Ce roman envoûtant, porté par une langue simple et fascinante, se partageant entre l’odyssée de Yetu et d’autres épisodes issus de l’Histoire des Wajinrus, est à la fois une dénonciation et un plaidoyer. Dénonciation d’une histoire cruelle qui est la nôtre : celle des Blancs se livrant au commerce d’êtres humains puis menaçant la survie des océans et, partant, de tout l’écosystème auquel ils appartiennent. Car les Wajinrus (on l’apprend vite donc aucun secret n’est ici trahi, d’autant que la quatrième de couverture est explicite) sont issus des malheureuses esclaves qui, jetées des bateaux négriers, ont péri en mer en y laissant naître leurs enfants. Ceux-ci, passant du liquide amniotique à l’océan, se sont transformés en créatures capables de vivre sous l’eau aussi bien que de respirer l’air. Les Wajinrus.

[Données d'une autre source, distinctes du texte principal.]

(** C2 (as amended).  [extract_virtual_device_type] takes the second
    token of the first line that contains [dev]: it returns it when it is
    [tun] or [tap] exactly, raises [IllegalVirtualDevice] for any other
    token, [tun0] and [ppp0] included, and raises [VirtualDeviceNotFound]
    when no line contains [dev] or the line has no second token. *)
Theorem extract_virtual_device_type_cases filename content (w : world) :
  files w !! filename = Some (Text content) ->
  let matching := List.filter (contains "dev") (readlines content) in
  let call := extract_virtual_device_type filename w in
  (matching = [] -> call = (Raise VirtualDeviceNotFound, w)) /\
  (forall first others,
     matching = first :: others ->
     match split (rstrip first) !! 1%nat with
     | None => call = (Raise VirtualDeviceNotFound, w)
     | Some dev_type =>
         if String.eqb "tun" dev_type || String.eqb "tap" dev_type
         then call = (Ok dev_type, w)
         else call = (Raise IllegalVirtualDevice, w)
     end) /\
  (forall others,
     (matching = line "dev tun" :: others -> call = (Ok "tun", w)) /\
     (matching = line "dev tap" :: others -> call = (Ok "tap", w)) /\
     (matching = line "dev tun0" :: others ->
      call = (Raise IllegalVirtualDevice, w)) /\
     (matching = line "dev ppp0" :: others ->
      call = (Raise IllegalVirtualDevice, w))).
Proof.
  intros Hfile matching call.
  assert (Hcall : call =
    match matching with
    | [] => (Raise VirtualDeviceNotFound, w)
    | first :: _ =>
        match split (rstrip first) !! 1%nat with
        | None => (Raise VirtualDeviceNotFound, w)
        | Some dev_type =>
            if String.eqb "tun" dev_type then (Ok "tun", w)
            else if String.eqb "tap" dev_type then (Ok "tap", w)
            else (Raise IllegalVirtualDevice, w)
        end
    end).
  { subst call. unfold extract_virtual_device_type, mbind, read_text.
    rewrite Hfile. fold matching. unfold try_except, lift, raise, index.
    destruct matching as [|first others]; [reflexivity|]. cbn [map bind].
    change ((rstrip first :: map rstrip others) !! 0%nat) with (Some (rstrip first)).
    cbn [bind].
    destruct (split (rstrip first) !! 1%nat) as [dev_type|]; [|reflexivity].
    cbv beta iota. rewrite list_index_tun_tap.
    destruct (String.eqb "tun" dev_type); [reflexivity|].
    destruct (String.eqb "tap" dev_type); reflexivity. }
  split; [|split].
  - intros E. now rewrite Hcall, E.
  - intros first others E. rewrite Hcall, E.
    destruct (split (rstrip first) !! 1%nat) as [dev_type|]; [|reflexivity].
    destruct (String.eqb "tun" dev_type) eqn:Etun.
    + apply String.eqb_eq in Etun as <-. reflexivity.
    + destruct (String.eqb "tap" dev_type) eqn:Etap; [|reflexivity].
      apply String.eqb_eq in Etap as <-. reflexivity.
  - intros others. repeat split; intros E; rewrite Hcall, E; reflexivity.
Qed.

(** A profile on disk, as C2 supposes. *)
Lemma extract_virtual_device_type_cases_witness :
  files fresh_world !! "ch.ovpn" = Some (Text (example_profile "dev tun")) /\
  extract_virtual_device_type "ch.ovpn" fresh_world = (Ok "tun", fresh_world).
Proof.
  split; [vm_compute; reflexivity|].
  refine (proj1 (proj2 (proj2
    (extract_virtual_device_type_cases "ch.ovpn" (example_profile "dev tun")
       fresh_world _)) []) _);
    vm_compute; reflexivity.
Defined.

End DeviceType.

Section Instances.
Import Py ServerManager Examples.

Dans son exil volontaire, Yetu rencontre ces « deux-jambes » qui sont à la fois leurs ancêtres et le plus grand danger qui les menace. Il est question dans Les Abysses d’une grande guerre entre le peuple des profondeurs et celui de la surface, mais le message délivré par le roman, à mesure que l’on chemine vers son terme, est un plaidoyer pour la réconciliation. Celle de Yetu avec elle-même, d’abord ; de Yetu avec son peuple, ensuite ; des Wajinrus et des « deux-jambes », enfin, dans un imaginaire porté par un regard moderne sur le genre : les Wajinrus, non binaires, symbolisent la possibilité de l’union des contraires, d’un avenir où toutes les créatures seraient semblables.

S’il tient du conte, Les Abysses est un conte à la fois écologique, humaniste et cruel, mais cruel en ceci qu’il place en son centre une inhumanité qui n’est pas à l’honneur du genre humain. Son humanisme se joue dans un avenir où la vie a évolué, où l’espoir d’harmonie repose entre les nageoires de créatures qui ne sont plus humaines, tout en conservant la mémoire (mortifère) de l’humanité qui les a précédées. Et le fait est qu’elles ne sont pas blanches. Le corps de Yetu est noir, comme le sont ceux des « deux-jambes » qu’elle rencontre, sur un rivage que l’on devine africain, et la question de la mémoire d’un peuple entier, abordée à travers la figure des Wajinrus, est aussi celle du peuple noir issu de l’esclavage. Rejetée comme un fardeau par les Wajinrus, véritable tourment pour ceux qui prennent la responsabilité de la portée, ferment indispensable pourtant pour éviter l’éclatement du peuple et en assurer la survie, cette mémoire est le véritable cœur du roman, sous la forme d’une lutte entre mémoire collective et identité individuelle. Le dilemme de Yetu étant : si elle n’est plus capable de porter seule ce fardeau, peut-elle pour autant s’en décharger et mettre en péril l’existence de tout un peuple ? A moins, bien sûr, qu’il n’y ait une troisième voie.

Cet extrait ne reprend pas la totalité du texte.